Despite these limitations, the present study, to our knowledge, presents the highest number of grade IV and grade V BRIs to date. Nonoperative management was safely applied without risking the unnecessary loss of renal units or disastrous complications. Almost three-fourths of the population was offered NOM, with an f-NOM rate of less than 8% that was similar between grade IV and grade V BRIs. Two independent predictors of f-NOM were detected: older than 55 years of age and a road traffic crash; if both predictors were absent, there was a 100% success rate of NOM. Renal-related complications were significant, primarily in the form of hematuria or urinoma, but successfully managed by additional interventions. At the end, 76.2% of patients with a grade IV or grade V BRI (and 90.3% of those treated by NOM) preserved renal function. Patients with the most severe kidney injuries can be confidently managed nonoperatively.

Accepted for Publication: January 28, 2013.

Corresponding Author: George C. Velmahos, MD, PhD, Department of Surgery, Massachusetts General Hospital, 165 Cambridge St, Ste 810, Boston, MA 02114 (gvelmahos@partners.org).

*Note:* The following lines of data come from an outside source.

Lemma events_reads app id query headers db :
  log_ok db -> (forall c, query = Ok (Some c) -> 0 <= c) ->
  reading (events app id query headers) (fun r db' => forall state, r = Ok state ->
    stream_ok state db' /\ StreamState.execution_id state = id /\
    exists q, query = Ok q /\ requested_cursor headers q = Some (StreamState.cursor state)) db.
Proof.
  intros Hlog Hq. unfold events. apply chl_result; [done|]. intros [] _.
  apply chl_result; [done|]. intros q Hqq. destruct query as [q'|]; [|done]. injection Hqq as ->.
  apply reading_store; [done..|]. intros s1 _ _ H1 _.
  assert (forall (cursor : Z), 0 <= cursor -> requested_cursor headers q = Some cursor ->
    reading (_ ← guard_or (cursor <=? i64_max) (ApiError.validation "event cursor exceeds the supported range");
       pending ← store (fetch id cursor);
       mret {| StreamState.execution_id := id; StreamState.cursor := cursor; StreamState.pending := pending;
               StreamState.needs_fetch := Z.of_nat (length pending) =? EVENT_BATCH_SIZE |})
      (fun r db' => forall state, r = Ok state -> stream_ok state db' /\ StreamState.execution_id state = id /\
         exists q', Ok q = (Ok q' : result unit _) /\ requested_cursor headers q' = Some (StreamState.cursor state)) s1) as Hgo.
  { intros cursor Hc Hr. apply chl_result; [done|]. intros [] _.
    apply reading_store; [done..|]. intros s2 now es H2 Hes s3 H3 state [= <-]. split_and!; [|done|eauto].
    assert (rtc step db s2) as H02 by by etrans. eapply stream_ok_steps; [exact H3|].
    eapply (stream_ok_fetched {| StreamState.execution_id := id; StreamState.cursor := cursor;
      StreamState.pending := []; StreamState.needs_fetch := false |}); [|by injection Hes].
    split; [|done..]. by apply (steps_log _ _ H02). }
  destruct (headers "last-event-id"%string) as [value|] eqn:Hh.
  - destruct (value ≫= parse_u64) as [v|] eqn:Hv; [|by intros s2 _].
    apply (Hgo v); [|unfold requested_cursor; by rewrite Hh].
    destruct value as [value|]; [by eapply parse_u64_nonneg|done].
  - apply (Hgo (default 0 q)); [destruct q; simpl; [by apply Hq|done]|]. unfold requested_cursor. by rewrite Hh.
Qed.

Lemma subscribe_reads n fuel app id query headers db :
  log_ok db -> (forall c, query = Ok (Some c) -> 0 <= c) ->
  reading (subscribe n fuel app id query headers) (fun r db' => forall cursor es, r = Ok (cursor, es) ->
    (exists q, query = Ok q /\ requested_cursor headers q = Some cursor) /\
    es = take (length es) (drop (Z.to_nat cursor) (log_of id db'))) db.
Proof.
  intros Hlog Hq. unfold subscribe. apply chl_io_bind. eapply chl_mono; [by apply events_reads|].
  intros [state|e] s1 Hs; [|by intros s2 _]. destruct (Hs _ eq_refl) as (Hok & Hid & Hc).
  apply chl_io_bind, chl_bind. eapply chl_mono; [by apply deliver_reads|].
  intros es s2 Hes s3 H23 s4 H34 cursor es' [= <- <-]. split; [done|].
  assert (rtc step s2 s4) as H24 by by etrans. destruct (steps_log _ _ H24) as [[new Hn] _].
  rewrite Hn, events_of_app, <- Hid, take_grows; [done|]. by rewrite <- Hes.
Qed.
End Turns.

(** C28: A subscriber sees every event once, in order.  Whoever reads the event
    stream of an execution, on any interleaving with the operations of the
    stores and whatever calls fail, has received exactly the events that follow
    the cursor it asked for in the execution's history: the first [n] of them,
    in order, none missing and none twice. *)
Theorem stream_exactly_once `{Collation} (n fuel : nat) (app : AppState) (id : string)
    (query : result unit (option Z)) (headers : HeaderMap) (db db' : Database) tr
    (cursor : Z) (es : list ExecutionEvent) :
  reachable db -> (forall c, query = Ok (Some c) -> 0 <= c) ->
  exec api_sem step (subscribe n fuel app id query headers) db tr (Some (Ok (cursor, es))) db' ->
  (exists q, query = Ok q /\ requested_cursor headers q = Some cursor) /\
  es = take (length es) (drop (Z.to_nat cursor) (events_of id (execution_events db'))).
Proof.
  intros Hr Hq He. assert (log_ok db) as Hlog by (apply (steps_log _ _ Hr), empty_log_ok).
  destruct (chl_exec api_sem step unchanged _ _ _ _ _ _ He (subscribe_reads n fuel app id query headers db Hlog Hq))
    as [_ HQ]. by apply (HQ _ eq_refl).
Qed.

(** ** Progress *)

(** The stores answer and the channel is open. *)
Definition live_sem (B : Type) (c : api_call B) (db : Database) : B -> Database -> Prop :=
  match c in api_call B return B -> Database -> Prop with
  | Store op => fun r db' => exists now, op now db = (r, db')
  | Receive => fun received db' => received <> Closed /\ db' = db
  | _ => fun _ db' => db' = db
  end.

Lemma live_api B (c : api_call B) db b db' : live_sem B c db b db' -> api_sem B c db b db'.
Proof. destruct c; simpl; [|done..|by intros []]. intros [now Hr]. exists now. by left. Qed.

Section Progress.
Context `{Collation}.
Local Notation live p Q db := (chl live_sem step unchanged p Q db).

(** Turns left until the event at the cursor is delivered. *)
Definition turns_left (state : StreamState) : nat :=
  match StreamState.pending state with
  | _ :: _ => 1
  | [] => if StreamState.needs_fetch state then 2 else 3
  end.

(** An event after the cursor stays there. *)
Lemma next_stays id k e db db' : rtc step db db' -> log_of id db !! k = Some e -> log_of id db' !! k = Some e.
Proof.
  intros H1 Hk. destruct (steps_log _ _ H1) as [[new Hn] _]. rewrite Hn, events_of_app. by apply lookup_app_l_Some.
Qed.

Lemma turn_progress state db e :
  stream_ok state db -> StreamState.cursor state <= i64_max ->
  log_of (StreamState.execution_id state) db !! Z.to_nat (StreamState.cursor state) = Some e ->
  live (next_turn state) (fun t db' => match t with
    | Deliver event _ => event = e
    | Ended => False
    | Again state' => (turns_left state' < turns_left state)%nat /\ stream_ok state' db' /\
        StreamState.execution_id state' = StreamState.execution_id state /\
        StreamState.cursor state' = StreamState.cursor state /\
        log_of (StreamState.execution_id state) db' !! Z.to_nat (StreamState.cursor state) = Some e
    end) db.
Proof.
  intros Hok Hc He. unfold next_turn, turns_left. destruct (StreamState.pending state) as [|event pending] eqn:Hp.
  - destruct (StreamState.needs_fetch state).
    + intros s1 H1 r s2 [now Hr]. injection Hr as <- <-. split; [done|].
      apply (stream_ok_steps _ _ _ H1) in Hok. apply (next_stays _ _ _ _ _ H1) in He.
      pose proof (since_batch_after s1 (StreamState.execution_id state) (StreamState.cursor state)
        (so_log _ _ Hok) (so_cursor _ _ Hok)) as Hb.
      rewrite decide_True in Hb by done. rewrite Hb. intros s3 H3.
      rewrite (drop_S _ _ _ He). split_and!; [simpl; lia| |done|done|by eapply next_stays].
      eapply stream_ok_steps; [exact H3|]. apply stream_ok_fetched; [done|].
      by rewrite Hb, (drop_S _ _ _ He).
    + intros s1 H1 r s2 [Hr ->]. split; [done|].
      assert (forall s3, rtc step s1 s3 -> stream_ok (with_pending [] true state) s3) as Hk.
      { intros s3 H3. assert (rtc step db s3) as H13 by by etrans.
        apply (stream_ok_steps _ _ _ H13) in Hok as [? ? _]. by split. }
      destruct r; [..|done]; intros s3 H3; (split_and!; [simpl; lia|auto|done|done|]);
        (eapply next_stays; [exact H3|]; by eapply next_stays).
  - destruct (stream_ok_pop _ _ _ _ Hok Hp) as (Hs & Hl & _). simpl.
    rewrite (proj2 (Z.leb_gt _ _)) by (rewrite Hs; lia). intros s1 _. congruence.
Qed.

Lemma next_event_progress fuel state db e :
  (turns_left state <= fuel)%nat ->
  stream_ok state db -> StreamState.cursor state <= i64_max ->
  log_of (StreamState.execution_id state) db !! Z.to_nat (StreamState.cursor state) = Some e ->
  live (next_event fuel state) (fun r _ => exists state', r = Some (Some (e, state'))) db.
Proof.
  revert state db. induction fuel as [|fuel IH]; intros state db Hf Hok Hc He.
  { unfold turns_left in Hf. repeat case_match; lia. }
  cbn [next_event]. apply chl_bind. eapply chl_mono; [by apply turn_progress|].
  intros [event state'| |state'] s1 Ht; [subst; intros s2 _; eauto|done|].
  destruct Ht as (Hlt & Hok' & Hi & Hcur & He'). apply IH; [lia|done|by rewrite Hcur|by rewrite Hi, Hcur].
Qed.
End Progress.

(** The stream waits for nothing that is already there.  While the stores
    answer and the channel is open, a call of [next_event] for an execution that
    has an event after the cursor returns that event within three turns of its
    loop, whatever the channel reports and however the history grows meanwhile. *)
Theorem next_event_delivers `{Collation} (fuel : nat) (state : StreamState) (db db' : Database) tr
    (e : ExecutionEvent) r :
  (3 <= fuel)%nat -> stream_ok state db -> StreamState.cursor state <= i64_max ->
  events_of (StreamState.execution_id state) (execution_events db) !!
    Z.to_nat (StreamState.cursor state) = Some e ->
  exec live_sem step (next_event fuel state) db tr (Some r) db' ->
  exists state', r = Some (Some (e, state')).
Proof.
  intros Hf Hok Hc He Hx.
  assert (turns_left state <= fuel)%nat as Hf' by (unfold turns_left; repeat case_match; lia).
  destruct (chl_exec live_sem step unchanged _ _ _ _ _ _ Hx
    (next_event_progress fuel state db e Hf' Hok Hc He)) as [_ HQ]. by apply (HQ _ eq_refl).
Qed.

(** ** A stream computed *)
Definition example_stream_db : Database :=
  (append (example_event "e-1") (append (example_event "e-1") run_created).2).2.

Lemma example_stream_reachable : reachable example_stream_db.
Proof. do 2 (apply reach_op; [|constructor]). apply run_created_reachable. Qed.

Definition example_stream : StreamState := {|
  StreamState.execution_id := "e-1"; StreamState.cursor := 1; StreamState.pending := [];
  StreamState.needs_fetch := false |}.

Lemma example_stream_ok : stream_ok example_stream example_stream_db.
Proof. split; [|done|done]. apply (steps_log _ _ example_stream_reachable), empty_log_ok. Qed.

Lemma next_event_delivers_witness :
  exists e tr r db' state', ExecutionEvent.sequence e = 2 /\
    exec live_sem step (next_event 3 example_stream) example_stream_db tr (Some r) db' /\
    r = Some (Some (e, state')).
Proof.
  destruct (run_exec (alone {| utc_now := 0; pg_now := 0 |}) live_sem step (next_event 3 example_stream) example_stream_db)
    as [tr Htr].
  { intros B c s0. destruct c; simpl; [|done..]. eexists. apply surjective_pairing. }
  destruct (next_event_delivers 3 example_stream _ _ tr
    (ExecutionEvent.set_sequence 2 (example_event "e-1")) _ ltac:(lia) example_stream_ok ltac:(vm_compute; discriminate)
    ltac:(vm_compute; reflexivity) Htr) as [state' Hs].
  eexists _, tr, _, _, state'. split; [|split; [exact Htr|exact Hs]]. reflexivity.
Defined.

(** A client that has seen event 1 gets events 2 and 3. *)
Lemma stream_exactly_once_witness :
  exists tr es db',
    exec api_sem step (subscribe 2 3 (AppState.new "api" "w") "e-1" (Ok (Some 1)) (bearer "api"))
      example_stream_db tr (Some (Ok (1, es))) db' /\
    List.map ExecutionEvent.sequence es = [2; 3] /\
    es = take 2 (drop 1 (events_of "e-1" (execution_events db'))).
Proof.
  set (p := subscribe 2 3 (AppState.new "api" "w") "e-1" (Ok (Some 1)) (bearer "api")).
  destruct (run_exec (alone run_clock) api_sem step p example_stream_db (alone_sem run_clock)) as [tr Htr].
  set (es := [ExecutionEvent.set_sequence 2 (example_event "e-1"); ExecutionEvent.set_sequence 3 (example_event "e-1")]).
  assert ((run (alone run_clock) p example_stream_db).1 = Ok (1, es)) as Hr by (vm_compute; reflexivity).
  rewrite Hr in Htr. exists tr, es, (run (alone run_clock) p example_stream_db).2.
  split; [exact Htr|]. split; [reflexivity|].
  apply (stream_exactly_once 2 3 (AppState.new "api" "w") "e-1" (Ok (Some 1)) (bearer "api") example_stream_db _ tr 1 es
    example_stream_reachable); [|exact Htr]. intros c [= <-]. lia.
Defined.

Author Contributions:Study concept and design: van der Wilden, Velmahos, Gross.

Acquisition of data: van der Wilden, Joseph, Jacobs, DeBusk, Adams, Gross, Burkott, Agarwal, Maung, Johnson, Gates, Kelly, Michaud, Charash, Winchell, Desjardins, Rosenblatt, Gupta, Gaeta.

Analysis and interpretation of data: van der Wilden, Velmahos, Gates, Winchell, Chang, de Moya.

Drafting of the manuscript: van der Wilden, Velmahos, Burkott, Maung, Michaud, Desjardins, Chang.

Critical revision of the manuscript for important intellectual content: Velmahos, Joseph, Jacobs, DeBusk, Adams, Gross, Agarwal, Maung, Johnson, Gates, Kelly, Charash, Winchell, Rosenblatt, Gupta, Gaeta, de Moya.

Statistical analysis: van der Wilden, Maung, Chang.

Administrative, technical, and material support: van der Wilden, Velmahos, DeBusk, Gross, Agarwal, Kelly, Desjardins.

Study supervision: Velmahos, Jacobs, Gross, Gates, Kelly, Gupta, de Moya.

Published Online: August 14, 2013. doi:10.1001/jamasurg.2013.2747.

Conflict of Interest Disclosures: None reported.

Previous Presentation: This paper was presented at the 93rd Annual Meeting of the New England Surgical Society; September 23, 2012, Rockport, Maine; and is published after peer review and revision.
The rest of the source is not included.